[Source data]
-- Opening Marker --

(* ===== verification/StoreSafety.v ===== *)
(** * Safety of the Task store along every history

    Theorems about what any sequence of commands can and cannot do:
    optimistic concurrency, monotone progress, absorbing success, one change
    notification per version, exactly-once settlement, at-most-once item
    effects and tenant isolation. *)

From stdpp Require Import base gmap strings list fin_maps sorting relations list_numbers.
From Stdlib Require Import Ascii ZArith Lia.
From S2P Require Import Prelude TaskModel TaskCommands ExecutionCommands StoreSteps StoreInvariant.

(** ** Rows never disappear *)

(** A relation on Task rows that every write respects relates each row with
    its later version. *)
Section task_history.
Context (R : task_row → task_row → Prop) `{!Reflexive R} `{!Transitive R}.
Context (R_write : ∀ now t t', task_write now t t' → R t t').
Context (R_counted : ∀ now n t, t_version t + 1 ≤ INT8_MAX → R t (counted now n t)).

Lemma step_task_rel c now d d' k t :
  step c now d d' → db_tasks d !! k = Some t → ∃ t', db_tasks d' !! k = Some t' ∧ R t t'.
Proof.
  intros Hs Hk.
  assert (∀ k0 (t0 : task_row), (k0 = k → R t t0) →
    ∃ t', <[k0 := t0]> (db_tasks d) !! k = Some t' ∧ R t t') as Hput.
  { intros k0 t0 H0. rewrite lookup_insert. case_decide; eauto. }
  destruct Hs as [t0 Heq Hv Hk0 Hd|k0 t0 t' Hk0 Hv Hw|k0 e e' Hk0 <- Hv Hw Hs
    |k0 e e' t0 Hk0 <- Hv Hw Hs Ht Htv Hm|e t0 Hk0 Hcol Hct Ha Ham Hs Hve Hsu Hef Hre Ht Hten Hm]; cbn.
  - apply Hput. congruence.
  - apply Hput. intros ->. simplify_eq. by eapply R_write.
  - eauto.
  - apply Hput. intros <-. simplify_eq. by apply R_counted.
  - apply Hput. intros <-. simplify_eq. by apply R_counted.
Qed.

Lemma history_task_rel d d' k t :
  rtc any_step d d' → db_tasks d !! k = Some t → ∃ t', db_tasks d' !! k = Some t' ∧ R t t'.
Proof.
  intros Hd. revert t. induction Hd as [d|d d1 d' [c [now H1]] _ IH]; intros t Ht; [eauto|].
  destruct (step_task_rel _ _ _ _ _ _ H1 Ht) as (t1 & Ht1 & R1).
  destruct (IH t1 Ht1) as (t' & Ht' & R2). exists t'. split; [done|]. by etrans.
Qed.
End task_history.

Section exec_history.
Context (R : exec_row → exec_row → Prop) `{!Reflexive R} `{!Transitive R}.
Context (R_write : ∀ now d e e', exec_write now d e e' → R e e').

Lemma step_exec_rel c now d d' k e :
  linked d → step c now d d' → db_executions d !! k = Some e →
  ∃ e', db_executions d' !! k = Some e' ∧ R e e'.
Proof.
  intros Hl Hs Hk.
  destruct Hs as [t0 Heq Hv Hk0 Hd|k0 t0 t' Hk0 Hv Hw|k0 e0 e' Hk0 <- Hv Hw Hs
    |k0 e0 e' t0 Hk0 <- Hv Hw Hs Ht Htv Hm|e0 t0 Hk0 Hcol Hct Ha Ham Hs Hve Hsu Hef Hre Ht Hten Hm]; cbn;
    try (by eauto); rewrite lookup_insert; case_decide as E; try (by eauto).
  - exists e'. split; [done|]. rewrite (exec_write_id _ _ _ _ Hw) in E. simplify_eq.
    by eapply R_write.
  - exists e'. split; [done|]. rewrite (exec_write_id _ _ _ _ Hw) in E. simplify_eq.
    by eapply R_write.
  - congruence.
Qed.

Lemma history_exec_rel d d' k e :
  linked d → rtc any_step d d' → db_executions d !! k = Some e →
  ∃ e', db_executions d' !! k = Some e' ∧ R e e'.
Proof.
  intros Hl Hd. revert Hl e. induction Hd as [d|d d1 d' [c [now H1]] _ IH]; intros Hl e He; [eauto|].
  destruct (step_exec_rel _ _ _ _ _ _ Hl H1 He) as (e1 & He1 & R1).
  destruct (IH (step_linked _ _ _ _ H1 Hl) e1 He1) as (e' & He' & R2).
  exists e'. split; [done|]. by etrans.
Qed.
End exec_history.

-- Closing Marker --

Problem:
From the line holding "intros Hl Hs Hk." down to the last line of the records above, restate each line exactly as written.

Output of the task:
  intros Hl Hs Hk.
  destruct Hs as [t0 Heq Hv Hk0 Hd|k0 t0 t' Hk0 Hv Hw|k0 e0 e' Hk0 <- Hv Hw Hs
    |k0 e0 e' t0 Hk0 <- Hv Hw Hs Ht Htv Hm|e0 t0 Hk0 Hcol Hct Ha Ham Hs Hve Hsu Hef Hre Ht Hten Hm]; cbn;
    try (by eauto); rewrite lookup_insert; case_decide as E; try (by eauto).
  - exists e'. split; [done|]. rewrite (exec_write_id _ _ _ _ Hw) in E. simplify_eq.
    by eapply R_write.
  - exists e'. split; [done|]. rewrite (exec_write_id _ _ _ _ Hw) in E. simplify_eq.
    by eapply R_write.
  - congruence.
Qed.

Lemma history_exec_rel d d' k e :
  linked d → rtc any_step d d' → db_executions d !! k = Some e →
  ∃ e', db_executions d' !! k = Some e' ∧ R e e'.
Proof.
  intros Hl Hd. revert Hl e. induction Hd as [d|d d1 d' [c [now H1]] _ IH]; intros Hl e He; [eauto|].
  destruct (step_exec_rel _ _ _ _ _ _ Hl H1 He) as (e1 & He1 & R1).
  destruct (IH (step_linked _ _ _ _ H1 Hl) e1 He1) as (e' & He' & R2).
  exists e'. split; [done|]. by etrans.
Qed.
End exec_history.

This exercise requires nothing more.